--- Task prompt ---
Among the entries below, only the lines starting at the one with "(Some t) None)" and ending at the one with "- intros fields key s t Hin Hc Hs.", both included, are to be printed exactly.

[[ Supplied material, beginning ]]

(** C10: for tool "Bash" and a response that is not a string, what is
    scanned is the JSON text of the value, and an error result carries that
    JSON text as its message.  An object with a string property that holds
    "error:" (in any letter case) is therefore classified as an error, and
    the features are then extracted from JSON syntax: a line feed written
    as the escape [\n] glues an [n] to the code that follows it. *)
Theorem structured_response_scanned_as_json {num : Type} `{NumberOps num} :
  (forall (v : JSValue num) (t : text),
      (forall s, v <> JString s) ->
      stringify v = Ok (Some t) ->
      detectBashError (lit "Bash") v = Ok (classify_text t)
      /\ (isError (classify_text t) = true ->
          errorMessage (classify_text t) = Some t))
  /\ (forall (fields : list (text * JSValue num)) (key s t : text),
      In (key, JString s) fields ->
      contains_ci (lit "error:") s ->
      stringify (JObject fields) = Ok (Some t) ->
      exists r, detectBashError (lit "Bash") (JObject fields) = Ok r
                /\ isError r = true /\ errorMessage r = Some t)
  /\ (let s := lit "error: x" ++ [10] ++ lit "ENOENT" in
      let t := [123; 34] ++ lit "stderr" ++ [34; 58; 34] ++ lit "error: x"
               ++ [92; 110] ++ lit "ENOENT" ++ [34; 125] in
      detectBashError (lit "Bash") (JObject [(lit "stderr", JString (num := num) s)])
      = Ok (mkResult true (Some t) None)
      /\ keywords (extractErrorFeatures t) = []
      /\ keywords (extractErrorFeatures s) = [lit "ENOENT"]).
Proof.
  split; [ | split].
  - intros v t Hv Hs.
    split.
    + destruct v; try discriminate Hs;
        try (unfold detectBashError, response_text, nullish_default;
             simpl negb; cbv iota; rewrite Hs; reflexivity).
      * (* null: the text scanned is that of the empty string *)
        injection Hs as <-. vm_compute. reflexivity.
      * destruct (Hv s eq_refl).
    + destruct (classify_text_cases t) as [(n & _ & ->) | [-> | ->]];
        simpl; auto; discriminate.
  - intros fields key s t Hin Hc Hs.
    assert (Ht : contains_ci (lit "error:") t).
    { apply (object_text_contains _ fields key s t Hin); [ | exact Hs].
      apply quote_contains; [discriminate | | exact Hc].
      vm_compute. repeat constructor; discriminate. }
    exists (classify_text t).
    split; [ | apply error_marker_flags, Ht].
    unfold detectBashError, response_text, nullish_default. simpl negb. cbv iota.
    rewrite Hs. reflexivity.
  - split; [ | split]; vm_compute; reflexivity.
Qed.

Lemma structured_response_scanned_as_json_witness :
  exists r,
    detectBashError (num := Z) (lit "Bash")
      (JObject [(lit "code", JNumber 2%Z); (lit "stderr", JString (lit "fatal ERROR: boom"))])
    = Ok r
    /\ isError r = true
    /\ errorMessage r
       = Some ([123; 34] ++ lit "code" ++ [34; 58] ++ lit "2" ++ [44; 34] ++ lit "stderr"
               ++ [34; 58; 34] ++ lit "fatal ERROR: boom" ++ [34; 125]).
Proof.
  apply (proj1 (proj2 (structured_response_scanned_as_json (num := Z)))
           [(lit "code", JNumber 2%Z); (lit "stderr", JString (lit "fatal ERROR: boom"))]
           (lit "stderr") (lit "fatal ERROR: boom")).
  - right. left. reflexivity.
  - exists (lit "fatal "), (lit "ERROR:"), (lit " boom"). split; reflexivity.
  - vm_compute. reflexivity.
Defined.

(** ** The code pattern, [/\b([A-Z][A-Z0-9_]+)\b/g] *)

Lemma class_upper (c : char16) :
  class_member false [CRange (ch "A") (ch "Z")] c = is_upper c.
Proof.
  unfold class_member, existsb, atom_member. simpl.
  rewrite !orb_false_r. reflexivity.
Qed.

Lemma class_code (c : char16) :
  class_member false [CRange (ch "A") (ch "Z"); CRange (ch "0") (ch "9"); CChar (ch "_")] c
  = is_code_char c.
Proof.
  unfold class_member, existsb, atom_member, is_code_char. simpl.
  rewrite !orb_false_r, orb_assoc. reflexivity.
Qed.

Lemma code_char_word (c : char16) : is_code_char c = true -> is_word c = true.
Proof.
  unfold is_code_char, is_word. rewrite !orb_true_iff. tauto.
Qed.

Lemma upper_code_char (c : char16) : is_upper c = true -> is_code_char c = true.
Proof.
  unfold is_code_char. intros ->. reflexivity.
Qed.

(** A greedy repetition of a class runs to the end of the characters of
    the class when the continuation refuses every place in between. *)
Lemma repeat_run (ok : char16 -> bool) (k : Cont) (cs : list (nat * text)) :
  (forall a c t, ok a = true -> ok c = true ->
                 k (mkState (Some a) (c :: t) cs) = None) ->
  forall u z a n,
    ok a = true -> forallb ok u = true ->
    match z with [] => True | c :: _ => ok c = false end ->
    (length (u ++ z) <= n)%nat ->
    repeat (step ok) n (mkState (Some a) (u ++ z) cs) k
    = k (mkState (Some (last_of u a)) z cs).
Proof.
  unfold last_of.
  intros Hk. induction u as [ | c u IH]; intros z a n Ha Hu Hz Hn.
  - simpl. destruct n as [ | n]; [reflexivity | ].
    simpl. unfold step. simpl.
    destruct z as [ | d z]; [reflexivity | ]. rewrite Hz. reflexivity.
  - simpl in Hu. apply andb_true_iff in Hu. destruct Hu as [Hc Hu].
    destruct n as [ | n]; [simpl in Hn; lia | ].
    simpl in Hn. cbn [repeat]. unfold step at 1. cbn [rest caps app].
    rewrite Hc. cbn [rest length].
    rewrite (proj2 (Nat.ltb_lt _ _)) by lia.
    rewrite (IH z c n Hc Hu Hz) by lia.
    cbn [fold_left].
    destruct (k (mkState (Some (fold_left (fun _ c0 => c0) u c)) z cs)) eqn:E;
      [reflexivity | ].
    apply Hk; assumption.
Qed.

Lemma split_run (ok : char16 -> bool) (l : text) :
  exists u v, l = u ++ v /\ forallb ok u = true
              /\ match v with [] => True | c :: _ => ok c = false end.
Proof.
  induction l as [ | c l (u & v & -> & Hu & Hv)].
  - exists [], []. auto.
  - destruct (ok c) eqn:C.
    + exists (c :: u), v. simpl. rewrite C. auto.
    + exists [], (c :: u ++ v). simpl. auto.
Qed.

Lemma last_of_ok (ok : char16 -> bool) (u : text) (a : char16) :
  ok a = true -> forallb ok u = true -> ok (last_of u a) = true.
Proof.
  unfold last_of. revert a. induction u as [ | c u IH]; intros a Ha Hu; [exact Ha | ].
  simpl in Hu. apply andb_true_iff in Hu. destruct Hu as [Hc Hu].
  simpl. apply IH; assumption.
Qed.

[[ Supplied material, end ]]

--- Task answer ---
      = Ok (mkResult true (Some t) None)
      /\ keywords (extractErrorFeatures t) = []
      /\ keywords (extractErrorFeatures s) = [lit "ENOENT"]).
Proof.
  split; [ | split].
  - intros v t Hv Hs.
    split.
    + destruct v; try discriminate Hs;
        try (unfold detectBashError, response_text, nullish_default;
             simpl negb; cbv iota; rewrite Hs; reflexivity).
      * (* null: the text scanned is that of the empty string *)
        injection Hs as <-. vm_compute. reflexivity.
      * destruct (Hv s eq_refl).
    + destruct (classify_text_cases t) as [(n & _ & ->) | [-> | ->]];
        simpl; auto; discriminate.
  - intros fields key s t Hin Hc Hs.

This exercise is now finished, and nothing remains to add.